In the workplace, Goodpastor said she has seen a heightened focus, as the result of local demands, on ensuring that physicians and advanced practice providers feel empowered.
“This means that rather than physicians feeling like widgets turning out health care units who are dispensable, physicians are valued as the highly capable, innovative problem-solvers that they are,” she said.
Although the emphasis on recruiting people who want to be in Durango is important, there were also substantive changes implemented to the compensation system.
As of Jan. 1, physicians have a guaranteed salary based on the national median productivity of their peers. Previously, physicians had a guaranteed salary for the first two years.
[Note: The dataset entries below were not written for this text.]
Definition cancel (taskId : string) (sys : system) : system :=
match find_task taskId (state sys) with
| None => sys
| Some current =>
    if isTerminalTask (task_status current) then sys
    else if String.eqb (task_status current) "reconciliation_required"
    then reconciliation_start cancel_body current sys
    else match internalTasks (state sys) !! taskId with
    | None => sys
    | Some _ =>
        let sys' := with_state (mark_canceled taskId)
          (cancel_capture taskId (complete_review taskId (abort_task taskId sys))) in
        if String.eqb (task_status current) "queued"
        then drainQueue (with_state (set_internalTasks (delete taskId)) sys') else sys'
    end
end.

Definition updateReview (taskId segmentId reviewedText : string) (sys : system) : system :=
match find_task taskId (state sys) with
| Some task =>
    match String.eqb (task_status task) "awaiting_confirmation", task_raw task with
    | true, Some raw =>
        match List.find (λ segment, String.eqb (segment_id segment) segmentId) (raw_segments raw) with
        | None => sys
        | Some original =>
            let current := default [] (default empty_review (task_review task)).(review_edits) in
            let kept := List.filter (λ edit, negb (String.eqb (edit_segmentId edit) segmentId)) current in
            let edits := if negb (String.eqb reviewedText (segment_text original))
              then kept ++ [{| edit_segmentId := segmentId; edit_reviewedText := reviewedText |}] else kept in
            with_state (patch_task taskId (λ t, with_error None
              (with_review (Some {| reviewVersion := num_of_Z 1; review_edits := Some edits |}) t))) sys
        end
    | _, _ => sys
    end
| None => sys
end.

(** [subject.next(review)]: a run that awaits the review goes on with it. *)
Definition after_review (p : observable unit) (review : CaptureReview) : option (observable unit) :=
match p with
| Ask call _ k =>
    match call return (result caught (reply_of call) → observable unit) → option (observable unit) with
    | AwaitReview _ => λ k, Some (k (Ok review))
    | _ => λ _, None
    end k
| _ => None
end.

Definition next_review (taskId : string) (review : CaptureReview) (sys : system) : system :=
match running sys !! taskId ≫= λ p, after_review p review with
| Some p => continue_task taskId p sys
| None => sys
end.

Definition confirm (taskId : string) (sys : system) : system :=
match find_task taskId (state sys) with
| Some task =>
    match String.eqb (task_status task) "awaiting_confirmation", task_raw task with
    | true, Some raw =>
        let review := default empty_review (task_review task) in
        let issues := validateCaptureReview raw review in
        if (0 <? length issues)%nat then
          with_state (patch_task taskId (with_error (Some (failure "invalid_review" (join "; " issues) "structuring")))) sys
        else if bool_decide (taskId ∈ reviewSubjects (state sys)) then
          next_review taskId review
            (with_state (patch_task taskId (λ t, with_error None (with_progress (num_max (num_of_Z 72) (task_progress task))
              (with_stage (Some "structuring") (with_status "processing" t))))) sys)
        else sys
    | _, _ => sys
    end
| None => sys
end.

Definition removeTask (taskId : string) (s : workflow) : workflow :=
set_captureIds (delete taskId) (set_speakerSources (delete taskId) (set_internalTasks (delete taskId)
  (set_tasks (List.filter (λ task, negb (String.eqb (task_id task) taskId))) s))).

(** The deletion [remove] waits for: an error is shown on the task, and the
  completion that follows removes the task all the same. *)
Definition removal (taskId captureId : string) : observable unit :=
catchError (λ error, update (patch_task taskId (with_error (Some
    (failureFrom error (Some "runtime") "Unable to clear capture data."))));; Return tt)
  (ask (DeleteStreamingCapture captureId));;
update (removeTask taskId).

Definition remove (taskId : string) (sys : system) : system :=
match find_task taskId (state sys) with
| Some task =>
    if negb (isTerminalTask (task_status task)) then sys
    else match task_captureId task, active_client context with
    | Some captureId, StreamingClient =>
        if String.eqb captureId "" then with_state (removeTask taskId) sys
        else let p := removal taskId captureId in
             observe (sent_by p) (with_removing (λ l, l ++ [(taskId, p)]) sys)
    | _, _ => with_state (removeTask taskId) sys
    end
| None => sys
end.

(** [name.trim().slice(0, 100) || null] *)
Definition speaker_label (name : string) : option string :=
let label := take_str 100 (trim name) in if String.eqb label "" then None else Some label.

Definition nameSpeaker (taskId speakerId name : string) (sys : system) : system :=
match find_task taskId (state sys) ≫= task_result with
| Some document =>
    let speakers := default [] (doc_speakers document) in
    if existsb (λ speaker, String.eqb (speaker_id speaker) speakerId) speakers then
      let renamed := map (λ speaker, if String.eqb (speaker_id speaker) speakerId
        then {| speaker_id := speaker_id speaker; speaker_displayName := speaker_label name |}
        else speaker) speakers in
      let named := {| doc_schemaVersion := doc_schemaVersion document; doc_source := doc_source document;
        doc_sourceText := doc_sourceText document; doc_targetText := doc_targetText document;
        doc_blocks := doc_blocks document; doc_rawSegments := doc_rawSegments document;
        doc_extractionEngine := doc_extractionEngine document;
        doc_structuringEngine := doc_structuringEngine document; doc_warnings := doc_warnings document;
        doc_speakers := Some renamed; doc_createdAt := doc_createdAt document |} in
      with_state (λ s, emit (SpeakersNamed taskId named) (patch_task taskId (with_result (Some named)) s)) sys
    else sys
| None => sys
end.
After that point, pay was based on bonuses and the relative value units – a way to standardize health care costs – generated.
The pay scheme meant that financial incentives felt disconnected from the work providers do outside the exam room that is considered a critical part of excellent health care.
At the end of the day, the actual salaries that people earn are unlikely to change much, Goodpastor said, but it was nonetheless a “huge shift” predicated on the concept that happy doctors provide quality care.
According to Goodpastor, the new contract system was an ideological statement: “We value you, we understand that your work is more than just seeing patients, and we want you to feel comfortable that you know what you’re getting to pay your mortgage.”
On top of a guaranteed base pay, providers in Durango were able to coordinate a push to reform the bonus structure such that the benchmarks used to determine bonuses were based upon local successes, rather than success in addressing regional challenges.
Providers were incentivized to lower the readmission rate of patients to CommonSpirit hospitals across Colorado – but Mercy’s rate was lower than that of Front Range hospitals that treat patients who may be more vulnerable to complications at a higher volume.
“When you mix it all together and you hold primary care physicians in Durango responsible for something that’s not in their control, it’s disheartening,” Goodpastor said.
The change was made at the Medical Group level at the urging, at least in part, of Durango physicians.
“It’s creating a lot more comfort versus having something complex that was hard to understand,” Mencini said.
Doctors Sheer and Converse say the new contracts were not enormous incentives for them – but they are thrilled nonetheless.
Converse called it the best contract system he’s been under in his entire career.
It also proves to Sheer that CommonSpirit is making an effort to recruit better candidates.
“I don’t know if we were ever going to hire anybody on the previous (contract),” he said, noting that it was never a particular issue for him but that the demand for labor has changed for early-career providers.
The new system makes space for schedule flexibility; it compensates providers for being more productive while providing a baseline stable income; and it incentivizes wraparound care and results in better patient outcomes.
“We are constantly innovating to meet the needs of our patients, which if you do that, then you meet the needs of your physicians and your APPs,” Goodpastor said. “Because, what they want is to serve the patients’ needs at the highest level.”